Personal information
- Born: 8 April 1905 Altenburg, German Empire
- Died: 22 February 1978 (aged 72) Leverkusen, West Germany
- Height: 1.76 m (5 ft 9 in)
- Weight: 74 kg (163 lb)

Sport
- Sport: Running
- Club: Viktoria Magdeburg VfB Leipzig

Achievements and titles
- Olympic finals: 1928, 1932

Medal record
Representing Germany
Olympics
| Bronze medal – third place | 1928 Amsterdam | 400 metres |

= Joachim Büchner =

German sprinter

Joachim Jochen Büchner (8 April 1905 – 22 February 1978) was a German sprint runner who competed at two Olympic Games.

== Career ==
Büchner finished second behind Guy Butler in the 220 yards event at the 1926 AAA Championships.

At the 1928 Summer Olympics in Amsterdam, he won a bronze medal in the 400 metres event. Four years later, he failed to reach the 400 metres final at the next Olympics, and finished in fourth place with the German 4 × 400 m relay team.
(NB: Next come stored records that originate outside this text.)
Lemma dispatch_queues e w : queues (rank e) w (world_dispatch e w).1.
Proof.
  assert (rank e ≠ 2%nat → queues (rank e) w
    (let '(w, command) := apply_effect e w in
     match command with
     | Some command => (effects ← world_commit command; wmodify (push_pending effects)) w
     | None => (w, Ok ())
     end).1) as Happ.
  { intros Hrank. pose proof (apply_effect_frame e w) as (_ & _ & Hp).
    destruct (apply_effect e w) as [w' [cmd|]] eqn:Hae; cbn [fst] in Hp; [|by apply queues_refl].
    apply (queues_trans _ w w'); [by apply queues_refl|]. unfold mbind, WM_bind.
    pose proof (commit_pending cmd w') as Hp'.
    destruct (world_commit cmd w') as [w2 [es|err]] eqn:Hrun; cbn [fst] in Hp'; [|by apply queues_refl].
    apply (queues_trans _ w' w2); [by apply queues_refl|]. apply queues_push.
    apply commit_effects in Hrun as [c Hc]. apply ack_low in Hc. clear -Hae Hc Hrank.
    unfold apply_effect in Hae. destruct e; cbn in Hae, Hrank |- *; try done;
      repeat (case_match; simplify_eq/=; try done); simplify_eq/=; try done; try by (rewrite Hc; constructor).
    all: by subst; constructor. }
  destruct e; try (apply Happ; done). apply reconcile_queues.
Qed.

(** How many effects under way have the rank. *)
Definition count_rank (n : nat) (es : list Effect) : nat := length (List.filter (λ e, Nat.eqb (rank e) n) es).

Lemma count_app n l l' : count_rank n (l ++ l') = (count_rank n l + count_rank n l')%nat.
Proof. unfold count_rank. by rewrite List.filter_app, length_app. Qed.

Lemma count_low n m es : low n es → (n ≤ m)%nat → count_rank m es = 0%nat.
Proof.
  intros Hl Hle. unfold count_rank. induction Hl as [|e es He _ IH]; [done|]. cbn.
  destruct (Nat.eqb_spec (rank e) m); [lia|done].
Qed.

(** A delivery takes one effect away and queues only lower ones. *)
Lemma deliver_one_counts w w' :
  deliver_one w = (w', Ok true) →
  ∃ r, (count_rank r (w_pending w') < count_rank r (w_pending w))%nat ∧ (r ≤ 2)%nat
    ∧ ∀ m, (r < m)%nat → count_rank m (w_pending w') = count_rank m (w_pending w).
Proof.
  unfold deliver_one. destruct (w_pending w) as [|e pending]; [done|]. set (w1 := push_trace _ _).
  pose proof (dispatch_queues e w1) as (l & Hl & Hlow). unfold mbind, WM_bind.
  destruct (world_dispatch e w1) as [w2 [[]|err]]; [|done]. intros [= <-]. cbn in Hl.
  exists (rank e). rewrite Hl. split_and!; [|by destruct e; cbn; lia|].
  - rewrite count_app, (count_low (rank e) (rank e) l) by done. unfold count_rank. cbn. rewrite Nat.eqb_refl. cbn. lia.
  - intros m Hm. rewrite count_app, (count_low (rank e) m l) by (done || lia). unfold count_rank. cbn.
    destruct (Nat.eqb_spec (rank e) m); [lia|]. lia.
Qed.

Definition ends (w : World) : Prop :=
  ∃ n out, (∀ fuel, (n ≤ fuel)%nat → deliver_all fuel w = Some out) ∧ (out.2 = Ok () → w_pending out.1 = []).

Lemma ends_step w : (∀ w', deliver_one w = (w', Ok true) → ends w') → ends w.
Proof.
  intros Hnext. destruct (deliver_one w) as [w' [[]|e]] eqn:Hd.
  - destruct (Hnext w' eq_refl) as (n & out & Hall & Hp). exists (S n), out. split; [|done].
    intros [|fuel] Hle; [lia|]. cbn. rewrite Hd. apply Hall. lia.
  - exists 1%nat, (w', Ok ()). split.
    + intros [|fuel] Hle; [lia|]. cbn. by rewrite Hd.
    + intros _. unfold deliver_one in Hd. destruct (w_pending w) as [|e pending] eqn:Hp; [by injection Hd as <-|].
      unfold mbind, WM_bind in Hd. by destruct (world_dispatch e _) as [w2 [[]|err]].
  - exists 1%nat, (w', Err e). split; [|done]. intros [|fuel] Hle; [lia|]. cbn. by rewrite Hd.
Qed.

Lemma deliver_ends w : ends w.
Proof.
  remember (count_rank 2 (w_pending w)) as a eqn:Ha. revert w Ha.
  induction (lt_wf a) as [a _ IHa]. intros w Ha.
  remember (count_rank 1 (w_pending w)) as b eqn:Hb. revert w Ha Hb.
  induction (lt_wf b) as [b _ IHb]. intros w Ha Hb.
  remember (count_rank 0 (w_pending w)) as c eqn:Hc. revert w Ha Hb Hc.
  induction (lt_wf c) as [c _ IHc]. intros w Ha Hb Hc.
  apply ends_step. intros w' (r & Hlt & Hr & Hsame)%deliver_one_counts.
  destruct r as [|[|[|r]]]; [| | |lia].
  - eapply (IHc (count_rank 0 (w_pending w'))); [lia|rewrite Hsame by lia; lia|rewrite Hsame by lia; lia|done].
  - eapply (IHb (count_rank 1 (w_pending w'))); [lia|rewrite Hsame by lia; lia|done].
  - eapply (IHa (count_rank 2 (w_pending w'))); [lia|done].
Qed.

(** C30. Delivery ends: from any world, delivering effect after effect, with
    all the effects this gives rise to (fences of leases that failed, renewed
    prepares and activations of a reconciliation), comes to an end, either
    with nothing under way or with a command the kernel refuses (an
    acknowledgement, or one of a reconciliation). *)
Theorem delivery_ends w :
  ∃ n out, (∀ fuel, (n ≤ fuel)%nat → deliver_all fuel w = Some out)
    ∧ (out.2 = Ok () → w_pending out.1 = []).
Proof. apply deliver_ends. Qed.
(* ===== verification/Absorb.v ===== *)
(** Answers of agents: src/crates/node/src/service.rs, completions, recovery of
    a returning machine and the absorption of the inbox. *)

From S2P Require Import Prelude Identifier Text Types Workload Endpoint Protocol Provider Graph.
From S2P Require Import Inventory Discover Occupancy Command Cluster ServiceState Service Routing.

(** ** Completion of a lease *)

Definition member_exit (s : NodeService) (lease : LeaseId) (machine : NodeId) : option Z :=
  ns_member_status s !! (lease, machine) ≫= ms_exit_code.

(** [NodeService::resolve_observed_completion]; the leases finished. *)
Definition resolve_observed_completion (lease : LeaseId) (finished : list LeaseId) (s : NodeService) :
    NodeService * list LeaseId :=
  if negb (lease_is_active s lease) then (s, finished)
  else
    let machines := lease_machines s lease in
    if bool_decide (machines = []) then (s, finished)
    else
      let failure machine := code ← member_exit s lease machine;
                             if (code =? 0)%Z then None else Some code in
      match find_map failure machines with
      | Some exit_code => (commit_lenient (CompleteLease lease exit_code) s, finished ++ [lease])
      | None =>
          if forallb (λ machine, bool_decide (member_exit s lease machine = Some 0%Z)) machines
          then (commit_lenient (CompleteLease lease 0) s, finished ++ [lease])
          else (s, finished)
      end.
(** [NodeService::request_logs]: the machine whose worker took the query. *)
Definition request_logs (s : NodeService) (lease : LeaseId) : option NodeId :=
  machine ← lease_machine s lease;
  handle ← ns_agents s !! machine;
  if ah_alive handle then Some machine else None.

(** [ControlPlane::logs_reply_to_response] *)
Definition logs_reply_to_response (lease : LeaseId) (reply : option AgentReply) : ServerResponse :=
  match reply with
  | Some (Ok (RLogs _ output)) => SrLogs lease output
  | Some (Ok other) => SrError ("expected Logs, got " +:+ response_debug other)
  | Some (Err reason) => SrError reason
  | None => SrError "timed out waiting for agent logs"
  end.

(** [NodeService::lease_logs] *)
Definition lease_logs (s : NodeService) (lease : LeaseId) : result Error string :=
  match request_logs s lease with
  | None => Ok (read_log lease)
  | Some machine =>
      match agent_logs machine lease with
      | Some (Ok (RLogs _ output)) => Ok output
      | Some (Ok other) => Err (Refused ("expected Logs, got " +:+ response_debug other))
      | Some (Err reason) => Err (Refused reason)
      | None => Err (Refused "timed out waiting for agent logs")
      end
  end.

(** The [Logs] arm of [ControlPlane::handle]. *)
Definition handle_logs (lease : LeaseId) (s : NodeService) : ServerResponse :=
  match request_logs s lease with
  | Some machine => logs_reply_to_response lease (agent_logs machine lease)
  | None =>
      match lease_logs s lease with
      | Ok output => SrLogs lease output
      | Err err => SrError (error_to_string err)
      end
  end.

(** [ControlPlane::handle] *)
Definition plane_handle (request : ClientRequest) (s : NodeService) : NodeService * ServerResponse :=
  match request with
  | CrSubmit owner cpus memory_mib lifetime_secs command keep_alive volumes ports grace_secs image gpus =>
      plane_submit owner keep_alive
        (mkWire cpus memory_mib lifetime_secs command volumes ports grace_secs image gpus) s
  | CrSubmitService id owner desired max min per_machine cpus memory_mib lifetime_secs command
      volumes ports grace_secs image =>
      submit_service id owner desired max min per_machine
        (mkWire cpus memory_mib lifetime_secs command volumes ports grace_secs image 0) s
  | CrScaleService id target => scale_service id target s
  | CrStatus => (s, plane_status s)
  | CrRevoke lease => plane_revoke lease s
  | CrLogs lease => (s, handle_logs lease s)
  end.

(** [ControlPlane::tick_and_handle] at the given time, on a drained inbox. *)
Definition tick_and_handle (now : u64) (request : ClientRequest) (s : NodeService) :
    NodeService * ServerResponse :=
  let s := (tick now s).1 in
  let s := (drive_round s).1 in
  plane_handle request s.

(** ** Maintenance *)

(** The [loop] that admits until nothing more places: [fuel] is enough when
    it exceeds the queue. *)
Fixpoint admit_all (fuel : nat) (s : NodeService) : NodeService :=
  match fuel with
  | O => s
  | S fuel =>
      match admit_one s with
      | (s, Ok (Some _)) => admit_all fuel s
      | (s, _) => s
      end
  end.

Definition admit_queue (s : NodeService) : NodeService :=
  admit_all (S (length (ss_queue (ns_state s)))) s.

(** [ControlPlane::maintain] at the given time, before the compaction. *)
Definition maintain (now : u64) (s : NodeService) : NodeService :=
  let s := (tick now s).1 in
  let s := (collect_completions s).1 in
  let s := admit_queue s in
  let '(s, unreachable) := take_unreachable s in
  let s := foldl (λ s machine, (mark_machine_unhealthy machine s).1) s unreachable in
  let s := probe_agents s in
  let '(s, restarts) := queue_restarts s in
  let s := admit_members restarts s in
  reconcile_and_admit s.

(** ** Durable files *)

Record SnapshotEnvelope := mkEnvelope {
  env_version : N; env_sequence : u64; env_cluster : Cluster; env_state : ServiceState;
}.

(** The snapshot file and the complete records of the journal. *)
Record Disk := mkDisk {
  dk_snapshot : option SnapshotEnvelope;
  dk_log : list (@LogRecord ServiceState);
}.

(** [serde_json::to_vec] on the controller state, and the empty vector. *)
Context {vec : Type} `{!EqDecision vec} (vec_new : vec) (state_to_vec : ServiceState → vec).

Record ControlPlane := mkPlane {
  cp_service : NodeService;
  cp_disk : Disk;
  cp_journal_sequence : u64;
  cp_last_state : vec;             (* the sink's *)
  cp_compact_every : u64;
  cp_compacted_sequence : u64;
}.

(** The closure of [make_sink]; an exhausted sequence panics. *)
Definition sink (call : option Command * ServiceState) (p : ControlPlane) : option ControlPlane :=
  let '(command, state) := call in
  let encoded := state_to_vec state in
  if bool_decide (command = None) && bool_decide (encoded = cp_last_state p) then Some p
  else if cp_journal_sequence p =? u64_max then None
  else
    let sequence := cp_journal_sequence p + 1 in
    Some (mkPlane (cp_service p)
            (mkDisk (dk_snapshot (cp_disk p))
               (dk_log (cp_disk p) ++ [Controller (mkJournal sequence command state)]))
            sequence encoded (cp_compact_every p) (cp_compacted_sequence p)).

Fixpoint sink_all (calls : list (option Command * ServiceState)) (p : ControlPlane) :
    option ControlPlane :=
  match calls with
  | [] => Some p
  | call :: calls => p ← sink call p; sink_all calls p
  end.

(** An operation of the controller with the sink attached. *)
Definition with_sink {A} (f : NodeService → NodeService * A) (p : ControlPlane) :
    option (ControlPlane * A) :=
  let '(s, a) := f (set_journal [] (cp_service p)) in
  p ← sink_all (ns_journal s) p;
  Some (mkPlane s (cp_disk p) (cp_journal_sequence p) (cp_last_state p) (cp_compact_every p)
          (cp_compacted_sequence p), a).

(** [ControlPlane::compact]: the snapshot is installed by a rename, then the
    journal is truncated. *)
Definition snapshot_of (p : ControlPlane) : SnapshotEnvelope :=
  mkEnvelope 2 (cp_journal_sequence p) (ns_cluster (cp_service p)) (state_snapshot (cp_service p)).
Definition install_snapshot (p : ControlPlane) : Disk :=
  mkDisk (Some (snapshot_of p)) (dk_log (cp_disk p)).
Definition compact (p : ControlPlane) : ControlPlane :=
  mkPlane (clear_history (cp_service p)) (mkDisk (Some (snapshot_of p)) [])
    (cp_journal_sequence p) (cp_last_state p) (cp_compact_every p) (cp_journal_sequence p).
He won three national titles in the 400 m in 1927–1929 and finished second in 1925, 1931 and 1932. In 1928 he became the first German athlete to run 400 m within 48 seconds.

Büchner was a graphic designer and advertising consultant. After retiring from competitions, he worked at ASV Köln, first as athletics coach (1947–1950), then treasurer (1962–1969) and later as president (1969–1977). Until his death in 1978 he was a member of the Association of Former Track and Field Athletes of West Germany. Büchner's daughter Christa (born 1931) became a pentathlete.